1. Pushing Real-Time Updates

Problem: the server has new information (a chat message, a price tick, a notification) and the client needs to see it promptly, without the user refreshing. HTTP is request-response, so the challenge is getting data to a client that did not just ask for it.

Real-time update approaches
Three approaches on a spectrum from simplest to most capable: short polling, server-sent events, and WebSockets.
ApproachHow it worksUse when
Short pollingClient requests on a fixed timer; server answers with new data or nothing.Updates are infrequent and a few seconds of lag is fine. Simplest to build.
Long pollingClient request is held open until there is data (or a timeout), then immediately re-issued.You want near-instant delivery but must stay on plain HTTP / simple infra.
Server-sent events (SSE)One long-lived HTTP stream the server pushes events down. One-way only.Server-to-client streams: feeds, notifications, live dashboards.
WebSocketsA persistent, full-duplex TCP connection both sides can send on.Truly interactive, low-latency, bidirectional traffic: chat, games, collaboration.
At scale, the connection and the fan-out are separate concerns. A stateful gateway holds the many open connections, while a pub/sub layer (e.g. Redis, Kafka) decouples the publisher from the gateways so an event can reach every interested connection across the fleet.

2. Managing Long-Running Tasks

Problem: some work takes too long to finish inside a request — video transcoding, report generation, sending a million emails. Doing it synchronously ties up a server, risks timeouts, and gives the user a spinner for minutes.

Long-running task pattern
Accept the work, enqueue it, return immediately, and process it asynchronously on a worker pool while the client tracks status.

The pattern is accept-and-defer: the API validates the request, writes a job record, puts it on a queue, and returns 202 Accepted with a job id. A pool of workers pulls from the queue and processes jobs in the background, writing progress and results to a status store. The client learns the outcome by polling the job status or being notified (webhook / push) when it completes.

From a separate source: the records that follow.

(* ===== verification/MacCodec.v ===== *)
(** * Concrete codecs of the MAC structures, and the MAC theorems on real frames *)

From S2P Require Import Prelude Types AbstractBits Codec Fcs Mac MacFacts.

Module MacCodec.
Import Codec Mac MacFacts.

#[export] Instance FrameType_eq_dec : EqDecision FrameType.
Proof. solve_decision. Defined.
#[export] Instance FrameVersion_eq_dec : EqDecision FrameVersion.
Proof. solve_decision. Defined.
#[export] Instance AssociationRequestDeviceType_eq_dec : EqDecision AssociationRequestDeviceType.
Proof. solve_decision. Defined.
#[export] Instance AssociationRequestPowerSource_eq_dec : EqDecision AssociationRequestPowerSource.
Proof. solve_decision. Defined.
#[export] Instance AssociationRequest_eq_dec : EqDecision AssociationRequestCommand.
Proof. solve_decision. Defined.

(** ** The frame control field: two bytes *)
Record ControlLow := mkLow { l_type : FrameType; l_security : bool; l_pending : bool; l_ack : bool; l_compression : bool; l_reserved : bool }.
Record ControlHigh := mkHigh { h_suppression : bool; h_elements : bool; h_dest : AddressingMode; h_version : FrameVersion; h_src : AddressingMode }.

#[export] Instance ControlLow_eq_dec : EqDecision ControlLow.
Proof. solve_decision. Defined.
#[export] Instance ControlHigh_eq_dec : EqDecision ControlHigh.
Proof. solve_decision. Defined.

Definition frame_types : list FrameType := [TypeBeacon; TypeData; TypeAck; TypeCommand].
Definition frame_type_code (t : FrameType) : Z :=
  match t with TypeBeacon => 0 | TypeData => 1 | TypeAck => 2 | TypeCommand => 3 end.
Definition modes : list AddressingMode := [ModeNone; ModeShort; ModeLong].
Definition mode_code (m : AddressingMode) : Z := match m with ModeNone => 0 | ModeShort => 2 | ModeLong => 3 end.
Definition mode_of (z : Z) : option AddressingMode :=
  match z with 0 => Some ModeNone | 2 => Some ModeShort | 3 => Some ModeLong | _ => None end.
Definition versions : list FrameVersion := [Ieee2003; Ieee2006; Ieee2015; ReservedVersion].
Definition version_code (v : FrameVersion) : Z :=
  match v with Ieee2003 => 0 | Ieee2006 => 1 | Ieee2015 => 2 | ReservedVersion => 3 end.

Definition encode_low (c : ControlLow) : Z :=
  frame_type_code (l_type c) + Z.b2z (l_security c) * 8 + Z.b2z (l_pending c) * 16 + Z.b2z (l_ack c) * 32
  + Z.b2z (l_compression c) * 64 + Z.b2z (l_reserved c) * 128.
Definition decode_low (w : Z) : option ControlLow :=
  ty ← nth_error frame_types (Z.to_nat (field w 0 3));
  Some (mkLow ty (flag w 3) (flag w 4) (flag w 5) (flag w 6) (flag w 7)).

Definition encode_high (c : ControlHigh) : Z :=
  Z.b2z (h_suppression c) + Z.b2z (h_elements c) * 2 + mode_code (h_dest c) * 4 + version_code (h_version c) * 16
  + mode_code (h_src c) * 64.
Definition decode_high (w : Z) : option ControlHigh :=
  dest ← mode_of (field w 2 2);
  version ← nth_error versions (Z.to_nat (field w 4 2));
  src ← mode_of (field w 6 2);
  Some (mkHigh (flag w 0) (flag w 1) dest version src).

Lemma lows_checked :
  forallb (fun ty => forallb (fun s => forallb (fun p => forallb (fun a => forallb (fun c => forallb (fun r =>
    value_ok encode_low decode_low (mkLow ty s p a c r)) bools) bools) bools) bools) bools) frame_types = true.
Proof. vm_compute. reflexivity. Qed.
Lemma highs_checked :
  forallb (fun s => forallb (fun e => forallb (fun d => forallb (fun v => forallb (fun r =>
    value_ok encode_high decode_high (mkHigh s e d v r)) modes) versions) modes) bools) bools = true.
Proof. vm_compute. reflexivity. Qed.
Lemma low_words : bytes_decode encode_low decode_low = true.
Proof. vm_compute. reflexivity. Qed.
Lemma high_words : bytes_decode encode_high decode_high = true.
Proof. vm_compute. reflexivity. Qed.

Lemma low_codec v : True -> in_width (8 * Z.of_nat 1) (encode_low v) /\ decode_low (encode_low v) = Some v.
Proof.
  intros _. pose proof lows_checked as H. destruct v as [ty s p a c r].
  peel H ty. peel H s. peel H p. peel H a. peel H c. peel H r. by apply bool_decide_eq_true in H.
Qed.
Lemma high_codec v : True -> in_width (8 * Z.of_nat 1) (encode_high v) /\ decode_high (encode_high v) = Some v.
Proof.
  intros _. pose proof highs_checked as H. destruct v as [s e d v r].
  peel H s. peel H e. peel H d. peel H v. peel H r. by apply bool_decide_eq_true in H.
Qed.

Definition control_build (p : ControlLow * ControlHigh) : FrameControl :=
  mkFrameControl (l_type p.1) (l_security p.1) (l_pending p.1) (l_ack p.1) (l_compression p.1) (l_reserved p.1)
    (h_suppression p.2) (h_elements p.2) (h_dest p.2) (h_version p.2) (h_src p.2).
Definition control_parts (c : FrameControl) : ControlLow * ControlHigh :=
  (mkLow (frame_type c) (security_enabled c) (frame_pending c) (ack_request c) (pan_id_compression c) (reserved1 c),
   mkHigh (sequence_number_suppression c) (information_elements_present c) (dest_addr_mode c) (frame_version c) (src_addr_mode c)).
Lemma control_build_parts c : control_build (control_parts c) = c.
Proof. by destruct c. Qed.
Lemma control_parts_build p : control_parts (control_build p) = p.
Proof. by destruct p as [[] []]. Qed.

Definition low_bits : AbstractBits ControlLow := word_bits 1 encode_low decode_low.
Definition high_bits : AbstractBits ControlHigh := word_bits 1 encode_high decode_high.

#[export] Instance control_bits : AbstractBits FrameControl := image_bits (seq_bits low_bits high_bits) control_build control_parts.
#[export] Instance control_laws : AbstractBitsLaws FrameControl :=
  image_laws _ _ _ control_build_parts control_parts_build
    (seq_laws _ _ (word_laws 1 encode_low decode_low (fun _ => True) low_codec)
                  (word_laws 1 encode_high decode_high (fun _ => True) high_codec)).
#[export] Instance control_layout : FixedLayout FrameControl 2 :=
  image_layout _ _ _ control_parts_build 2
    (seq_layout _ _ 1 1 (word_layout 1 _ _ (bytes_decode_spec _ _ low_words)) (word_layout 1 _ _ (bytes_decode_spec _ _ high_words))).

(** ** The superframe specification: two bytes *)
Record SuperLow := mkSuperLow { s_beacon : Z; s_superframe : Z }.
Record SuperHigh := mkSuperHigh { s_slot : Z; s_battery : bool; s_reserved : Z; s_coordinator : bool; s_permit : bool }.

#[export] Instance SuperLow_eq_dec : EqDecision SuperLow.
Proof. solve_decision. Defined.
#[export] Instance SuperHigh_eq_dec : EqDecision SuperHigh.
Proof. solve_decision. Defined.

Definition encode_super_low (s : SuperLow) : Z := s_beacon s + s_superframe s * 16.
Definition decode_super_low (w : Z) : option SuperLow := Some (mkSuperLow (field w 0 4) (field w 4 4)).
Definition encode_super_high (s : SuperHigh) : Z :=
  s_slot s + Z.b2z (s_battery s) * 16 + s_reserved s * 32 + Z.b2z (s_coordinator s) * 64 + Z.b2z (s_permit s) * 128.
Definition decode_super_high (w : Z) : option SuperHigh :=
  Some (mkSuperHigh (field w 0 4) (flag w 4) (field w 5 1) (flag w 6) (flag w 7)).

Lemma super_lows_checked :
  forallb (fun b => forallb (fun s => value_ok encode_super_low decode_super_low (mkSuperLow b s)) (seqZ 0 (2 ^ 4))) (seqZ 0 (2 ^ 4)) = true.
Proof. vm_compute. reflexivity. Qed.
Lemma super_highs_checked :
  forallb (fun c => forallb (fun b => forallb (fun r => forallb (fun p => forallb (fun a =>
    value_ok encode_super_high decode_super_high (mkSuperHigh c b r p a)) bools) bools) (seqZ 0 (2 ^ 1))) bools) (seqZ 0 (2 ^ 4)) = true.
Proof. vm_compute. reflexivity. Qed.
Lemma super_low_words : bytes_decode encode_super_low decode_super_low = true.
Proof. vm_compute. reflexivity. Qed.
Lemma super_high_words : bytes_decode encode_super_high decode_super_high = true.
Proof. vm_compute. reflexivity. Qed.

Lemma super_low_codec v : in_width 4 (s_beacon v) /\ in_width 4 (s_superframe v) ->
  in_width (8 * Z.of_nat 1) (encode_super_low v) /\ decode_super_low (encode_super_low v) = Some v.
Proof.
  pose proof super_lows_checked as H. destruct v as [b s]. cbn [s_beacon s_superframe]. intros [Hb Hs].
  peel_range H b Hb. peel_range H s Hs. by apply bool_decide_eq_true in H.
Qed.
Lemma super_high_codec v : in_width 4 (s_slot v) /\ in_width 1 (s_reserved v) ->
  in_width (8 * Z.of_nat 1) (encode_super_high v) /\ decode_super_high (encode_super_high v) = Some v.
Proof.
  pose proof super_highs_checked as H. destruct v as [c b r p a]. cbn [s_slot s_reserved]. intros [Hc Hr].
  peel_range H c Hc. peel H b. peel_range H r Hr. peel H p. peel H a. by apply bool_decide_eq_true in H.
Qed.

Definition super_build (p : SuperLow * SuperHigh) : SuperframeSpecification :=
  mkSuperframe (s_beacon p.1) (s_superframe p.1) (s_slot p.2) (s_battery p.2) (s_reserved p.2) (s_coordinator p.2) (s_permit p.2).
Definition super_parts (s : SuperframeSpecification) : SuperLow * SuperHigh :=
  (mkSuperLow (beacon_interval s) (superframe_interval s),
   mkSuperHigh (final_cap_slot s) (battery_extension s) (sf_reserved1 s) (pan_coordinator s) (association_permit s)).
Lemma super_build_parts s : super_build (super_parts s) = s.
Proof. by destruct s. Qed.
Lemma super_parts_build p : super_parts (super_build p) = p.
Proof. by destruct p as [[] []]. Qed.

3. Dealing with Contention

Problem: multiple clients try to read-modify-write the same resource at the same time — the last seat on a flight, a counter, an account balance. Without coordination they overwrite each other and you get lost updates or oversells.

Contention strategies
Pessimistic locking serializes access up front; optimistic concurrency lets everyone proceed and detects conflicts at write time.
StrategyHow it worksUse when
Pessimistic lockingAcquire a lock (row lock, SELECT ... FOR UPDATE) before reading; others wait.Conflicts are frequent and retrying is expensive; short critical sections.
Optimistic concurrency (OCC)Read a version, do the work, write only if the version is unchanged (compare-and-set). Loser retries.Conflicts are rare; you want maximum concurrency and no held locks.
Atomic operationsPush the whole change into one atomic primitive (INCR, conditional update) the datastore serializes for you.The update is a simple, expressible mutation (counters, sets).
Distributed lockA lock held in an external store (Redis, ZooKeeper) coordinates across processes/machines.The resource spans services and no single database can arbitrate.
Distributed locks are deceptively hard: you need a lease/TTL so a crashed holder cannot block forever, and a fencing token so a slow holder cannot act after its lease expired. When you can, prefer a single atomic operation or OCC over a lock you have to manage.

4. Scaling Reads

Problem: read traffic vastly outweighs writes (often 100:1 or more) and a single database can't serve it. The goal is to add read capacity and cut latency without compromising the write path.

Scaling reads
Layered defense for reads: a CDN at the edge, a cache tier in front of the database, and read replicas behind it.
TechniqueHow it worksCost / caveat
CachingKeep hot results in memory (cache-aside, with TTLs) so most reads never hit the database.Invalidation and staleness; cold-cache and thundering-herd risk.
Read replicasReplicate the primary to read-only copies and route reads to them.Replication lag means replicas can serve slightly stale data.
CDN / edgeServe cacheable responses from points of presence close to users.Best for static or slowly-changing content; needs cache-control discipline.
Denormalization / materialized viewsPrecompute the shape the read needs so a query is a single lookup.More write-time work and storage; views must be kept in sync.
Decide your tolerance for staleness first — it dictates everything. If reads must be strictly current, replicas and caches don't help; if seconds of lag are fine, they let you scale almost arbitrarily.

5. Scaling Writes

Problem: a single node can't absorb the write throughput — too many inserts per second, or a working set too large for one machine. Writes are harder to scale than reads because you can't just add read-only copies.

Scaling writes
The core move is partitioning: route each write to a shard by a key, so total write capacity grows with the number of shards.
TechniqueHow it worksUse when
Partitioning / shardingSplit data across shards by a key (hash or range); each shard takes a fraction of writes.The dominant lever. Needs a shard key that spreads load evenly.
Batching & bufferingAccept writes into a queue/log and apply them in batches downstream.Smooths spikes and turns many small writes into fewer large ones.
LSM-tree storageEngines (Cassandra, RocksDB) that turn random writes into sequential appends.Write-heavy workloads where sequential I/O is far cheaper.
Sharded / async countersSplit a hot counter into many sub-counters, or aggregate asynchronously.A single hot row (likes, views) that would otherwise serialize all writes.
The whole game is the shard key. A poor key creates hot shards — one partition taking most of the traffic (the "celebrity" problem) — which puts you right back to a single-node bottleneck. Choose a key with high cardinality and even access.

6. Handling Large Blobs

Problem: users upload and download large binary files — images, video, documents. Streaming gigabytes through your application servers and storing them in your primary database wrecks both.

Handling large blobs
Keep the bytes out of your app: the client uploads directly to object storage with a presigned URL; the database holds only metadata.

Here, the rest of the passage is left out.